Эйлин продолжала настаивать, всячески понуждая Карен собраться с духом, и Карен наконец решила: когда он скажет, что любит меня, пообещала она себе, в тот же самый момент я расскажу ему, что я Карен Ист.
Жанни, Клэр и Хелен — все они согласились, когда она обсудила свою проблему с ними, что дело лишь за тем, чтобы создать подходящую романтическую обстановку, и тогда, конечно, нужные слова сами сорвутся с уст Эрика.
Однажды днем они плыли со Стэйтен-Айленд-Ферри так, чтобы Эрик мог увидеть линию горизонта на Аппер-Бэй. Они стояли возле поручней, он обнимал ее сзади и прижимал к себе. Ветер развевал густые белокурые волосы золотыми прядями, и она снова подумала, как похож он на викинга-воителя. Он указал на колоссальные двойные башни Всемирного Торгового Центра, вздымающиеся в небо над всеми остальными зданиями, и пробормотал что-то вроде «башни Или-ум». Она спросила его, не является ли этот Или-ум большим универсальным магазином в Копенгагене? Эрик бурно захохотал и прижал ее к себе так, что она вскрикнула. Потом он стал целовать ее глаза, волосы, губы, пока она не ослабела так, что наверняка выпала бы за борт, если бы он не держал ее так крепко, и, прежде чем сообразила, что делает, она пригласила его на ужин.
Она знала, что если снова окажется в его объятиях, то умрет.

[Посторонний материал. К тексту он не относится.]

(** * Live event tracking and alerting engine: a shallow embedding

    The development follows the three services of the repository:

    - [Config]    : [src/config/index.ts] (per-league targets, limits);
    - [Telegram]  : [src/services/telegram.service.ts] (the outbound
                    message queue and its drain loop);
    - [Tracker]   : the tracker service (the per-match state machine, the
                    history ledger, completion detection and the rolling
                    database limit), together with the parts of the SQLite
                    schema of [src/config/database.ts] it relies on.

    Modelling conventions.

    - A JavaScript [number] that only travels through [===], storage and
      retrieval is an exact rational ([Qc], canonical so that Leibniz
      equality is [===]); the IEEE special values are outside the model.
      Integers (league ids, scores, limits) are [Z], counters are [nat].
    - A nullable SQLite column is an [option]; the INTEGER 0/1 flags are
      [bool] (the code only ever tests their truthiness).
    - The [matches] table is a finite map keyed by its [UNIQUE NOT NULL]
      column [match_id]; each row also carries its AUTOINCREMENT [id], which
      is the identity of a record over its lifetime.  The [odds_history]
      table is a list of rows in insertion order.
    - A SQL statement that can raise a constraint error returns an [option];
      [None] is the exception, which leaves the database as it was.
    - The upstream feed, the clock and the messaging gateway are oracles
      passed as arguments. *)

From Stdlib Require Import ZArith QArith Qcanon String Ascii OrdersEx.
From stdpp Require Import base option list strings gmap sorting pretty.

Open Scope Z_scope.

(** JavaScript numbers that are only compared and stored. *)
Abbreviation number := Qc.
Fixpoint fit_many (calls : list (pyval * kwargs_t)) : method t pyval :=
  match calls with
  | [] => mreturn PyNone
  | (data, kwargs) :: rest => (fit data kwargs ;; fit_many rest)%method
  end.

Definition session (gtab : pyval) (kwargs : kwargs_t)
    (calls : list (pyval * kwargs_t)) (gradient : pyval) (pkwargs : kwargs_t)
    : result pyval :=
  match new gtab kwargs with
  | inr self => fst ((fit_many calls ;; predict gradient pkwargs)%method self)
  | inl e => raise e
  end.

End AverageDWModel.

(** ** The mean across the direction axis

    What the docstrings of [AverageDWModel] ("Calculate the average",
    "Return the average map") ask for: the voxel-wise arithmetic mean of a
    4D array across its last axis.  In C order the values of one voxel along
    the last axis are contiguous. *)

Definition Qsum (l : list Q) : Q := foldr Qplus 0%Q l.

Definition Qmean (l : list Q) : Q := Qred (Qsum l / inject_Z (Z.of_nat (length l))).

(** [chunks k n l]: the first [k] runs of [n] consecutive elements of [l]. *)
Fixpoint chunks (k n : nat) (l : list Q) : list (list Q) :=
  match k with
  | O => []
  | S k' => take n l :: chunks k' n (drop n l)
  end.

Definition mean_last_axis (a : ndarray) : ndarray :=
  match reverse (shape a) with
  | [] => a
  | n :: rev_spatial =>
      let spatial := reverse rev_spatial in
      NdArray spatial (Qmean <$> chunks (foldr Nat.mul 1 spatial) n (flat a))
  end.

(** ** The DWI dataset and its leave-one-gradient-out split *)

(** One entry of the gradient table: a direction vector and a b-value. *)
Record gradient := Gradient { bvec : Q * Q * Q; bval : Q }.

Module DWI.

(** Modelled from the spec: the [DWI] class of the [eddymotion] package,
    which the notebook imports ([from eddymotion.dmri import DWI]) and whose
    source is not part of the repository.  The 4D signal array is kept as
    the sequence of its 3D volumes along the last (direction) axis; next to
    it the affine, the gradient table and the cache of the derived b=0
    reference. *)
Record t := Dataset {
  dataobj : list ndarray;
  affine : list Q;
  gradients : list gradient;
  _bzero : option ndarray
}.

(** Modelled from the spec: the invariant of the [DWI] data model, "number
    of directions in gradient table equals size of the 4th data axis". *)
Definition wf (d : t) : Prop := length (gradients d) = length (dataobj d).

(** Modelled from the spec: the gradient entry that goes with the b=0
    reference (no direction, b-value zero); the [DWI] class is not in the
    repository. *)
Definition b0_gradient : gradient := Gradient (0, 0, 0)%Q 0%Q.

(** Voxel-wise sum and mean of a sequence of volumes of one shape. *)
Definition vadd (a b : list Q) : list Q := zip_with Qplus a b.

Definition voxel_mean (vols : list ndarray) : ndarray :=
  match vols with
  | [] => NdArray [] []
  | v :: rest =>
      let total := foldl vadd (flat v) (flat <$> rest) in
      NdArray (shape v)
        ((fun s => Qred (s / inject_Z (Z.of_nat (length vols)))) <$> total)
  end.

Section Threshold.

(** The "small epsilon threshold" under which a b-value labels a b=0
    volume; the spec leaves its value open. *)
Variable epsilon : Q.

Definition is_b0 (g : gradient) : bool := negb (Qle_bool epsilon (bval g)).

(** Modelled from the spec: the b=0 volumes of the [DWI] dataset, "all
    b=0-labeled volumes (b-value below a small epsilon threshold)". *)
Fixpoint b0_volumes (gs : list gradient) (vols : list ndarray) : list ndarray :=
  match gs, vols with
  | g :: gs', v :: vols' =>
      if is_b0 g then v :: b0_volumes gs' vols' else b0_volumes gs' vols'
  | _, _ => []
  end.

(** Modelled from the spec: the [bzero] accessor of the [DWI] class,
    the "derived b=0 reference (average of zero-b volumes)", "computed
    lazily": the first read stores the average in the cache, later reads
    return the cache. *)
Definition bzero : method t ndarray :=
  fun self =>
    match _bzero self with
    | Some b0 => (ok b0, self)
    | None =>
        let b0 := voxel_mean (b0_volumes (gradients self) (dataobj self)) in
        (ok b0, Dataset (dataobj self) (affine self) (gradients self) (Some b0))
    end.

(** The two parts of a split: the training subset (volumes and their
    gradient entries) and the held-out volume with its gradient entry. *)
Definition split : Type := (list ndarray * list gradient) * (ndarray * gradient).

(** Modelled from the spec: [DWI.logo_split(held_out_index,
    with_b0=false)] of the [eddymotion] package, of which the repository
    has only the calls [dmri_dataset.logo_split(10)] and
    [dmri_dataset.logo_split(88, with_b0=True)].  An index outside
    [0, N) is an [IndexError]; the training subset leaves the selected
    direction out, and with [with_b0] the b=0 reference is put in front
    of it; the held-out part is the selected volume and its gradient
    entry. *)
Definition logo_split (index : Z) (with_b0 : bool) : method t split :=
  fun self =>
    if bool_decide (0 ≤ index < Z.of_nat (length (dataobj self)))%Z then
      let i := Z.to_nat index in
      match dataobj self !! i, gradients self !! i with
      | Some vol, Some g =>
          let train_data := delete i (dataobj self) in
          let train_gradients := delete i (gradients self) in
          if with_b0 then
            (call b0 <- bzero in
             mreturn ((b0 :: train_data, b0_gradient :: train_gradients), (vol, g)))%method
              self
          else
            (ok ((train_data, train_gradients), (vol, g)), self)
      | _, _ => (raise (IndexError "index out of range"), self)
      end
    else (raise (IndexError "index out of range"), self).

End Threshold.

End DWI.

(** ** The model factory *)

(** ASCII lower-casing of a model name. *)
Definition lower_ascii (c : ascii) : ascii :=
  let n := nat_of_ascii c in
  if (65 <=? n)%nat && (n <=? 90)%nat then ascii_of_nat (n + 32) else c.

Fixpoint lower (s : string) : string :=
  match s with
  | EmptyString => EmptyString
  | String c rest => String (lower_ascii c) (lower rest)
  end.

Module ModelFactory.

(** Modelled from the spec: the variants of the model abstraction behind
    the [ModelFactory] of the [eddymotion] package (not in the
    repository).  The constant and the averaging model are the classes of
    the notebook; the tensor and the kurtosis model wrap an external solver
    and are kept as their construction arguments. *)
Inductive model :=
| Constant (m : TrivialB0Model.t)
| Average (m : AverageDWModel.t)
| Tensor (gtab : pyval) (params : kwargs_t)
| Kurtosis (gtab : pyval) (params : kwargs_t).

Definition constructor : Type := pyval -> kwargs_t -> result model.

(** Modelled from the spec: the name→constructor mapping of
    [ModelFactory], "the single extension point", with the names the spec
    gives ("DTI", "DKI", "trivial"), stored in lower case. *)
Definition registry : gmap string constructor :=
  <["dti" := fun gtab params => ok (Tensor gtab params)]>
  (<["dki" := fun gtab params => ok (Kurtosis gtab params)]>
  (<["trivial" := fun gtab params =>
       match TrivialB0Model.new gtab (params !! "S0") (delete "S0" params) with
       | inr m => ok (Constant m)
       | inl e => raise e
       end]> ∅)).

(** Modelled from the spec: [ModelFactory.init(gradient_table,
    model_name, **params)] of the [eddymotion] package, of which the
    repository has only the call [ModelFactory.init(gtab=..., model="DTI",
    S0=...)]: the name is looked up without regard to case, the
    constructor found is applied to the gradient table and the forwarded
    parameters, and a name that is not registered is an
    [UnknownModelError]. *)
Definition init (reg : gmap string constructor)
    (gtab : pyval) (model_name : string) (params : kwargs_t) : result model :=
  match reg !! lower model_name with
  | Some make => make gtab params
  | None => raise (UnknownModelError model_name)
  end.

End ModelFactory.

(** ** Calls on one instance, one after the other

    A notebook runs its cells one at a time: a call that raises ends its
    cell, the instance stays in the kernel, and a later cell calls it again.
    [run_calls] runs a sequence of [fit] and [predict] calls on one instance
    and collects the outcome of each call. *)

Inductive model_call (F : Type) :=
| Fit (a : F)
| Predict (gradient : pyval) (kwargs : kwargs_t).

Arguments Fit {F} a.
Arguments Predict {F} gradient kwargs.

Fixpoint run_calls {S F} (do_fit : F -> method S pyval)
    (do_predict : pyval -> kwargs_t -> method S pyval)
    (calls : list (model_call F)) (self : S) : list (result pyval) * S :=
  match calls with
  | [] => ([], self)
  | c :: rest =>
      let '(r, self1) :=
        match c with
        | Fit a => do_fit a self
        | Predict g kw => do_predict g kw self
        end in
      let '(rs, self2) := run_calls do_fit do_predict rest self1 in
      (r :: rs, self2)
  end.

(** [model.fit] with any arguments and [model.predict(gradient, **kwargs)]
    on a [TrivialB0Model]. *)
Definition trivial_calls
  : list (model_call fit_args) -> TrivialB0Model.t -> list (result pyval) * TrivialB0Model.t :=
  run_calls (fun a => TrivialB0Model.fit (fst a) (snd a)) TrivialB0Model.predict.

(** [model.fit(data, **kwargs)] and [model.predict(gradient, **kwargs)] on
    an [AverageDWModel]. *)
Definition average_calls
  : list (model_call (pyval * kwargs_t)) -> AverageDWModel.t
    -> list (result pyval) * AverageDWModel.t :=
  run_calls (fun a => AverageDWModel.fit (fst a) (snd a)) AverageDWModel.predict.

(** ** The cells that use the constant model

    [model = TrivialB0Model(dmri_dataset.gradients, S0=dmri_dataset.bzero)],
    [data_train, data_test = dmri_dataset.logo_split(10)],
    [model.fit(data_train[0])] and
    [predicted = model.predict(data_test[1])], run in this order. *)

(** The members of [dmri_dataset] the cells use.  The object is an
    [eddymotion] [DWI], whose code is not in the repository, so the members
    are parameters: any state [D], any behaviour. *)
Record dataset_api (D : Type) := DatasetAPI {
  api_gradients : method D pyval;
  api_bzero : method D pyval;
  api_logo_split : Z -> bool -> method D ((pyval * pyval) * (pyval * pyval))
}.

— Пойдем ко мне, — сказал он настойчиво, — или ты все еще думаешь, что мы знаем друг друга недостаточно, чтобы снова навестить мою темную комнату? спросил он ее, должно быть, в пятнадцатый раз. Он прижал Карен к перилам и стал покрывать поцелуями ее шею. Она почувствовала обжигающее тепло его тела, и у нее все заныло в томлении ожидания.
— Нет, Эрик, — сказала она в пятнадцатый раз, — не теперь.
Темная комната была слишком опасным местом. Если там не было непроявленных пленок, он в любой момент мог включить свет.
— Завтра вечером мы пойдем ужинать ко мне, — неожиданно у нее пересохло горло. — Я… я снимаю квартиру у моей приятельницы Карен Ист. Карен уехала в кругосветный круиз, — добавила она, когда паром резко качнуло. Она дала ему адрес и сказала строго:
— Пересдача квартиры строго запрещается в этом доме, поэтому обещай мне, что спросишь Карен Ист у привратника, иначе у меня будут большие неприятности.
— Все, что угодно, — сказал он, покусывая ее ухо. — Все, что угодно, Карен Ист, — повторил он. Потом его губы накрыли ее рот и дали еще одно обещание.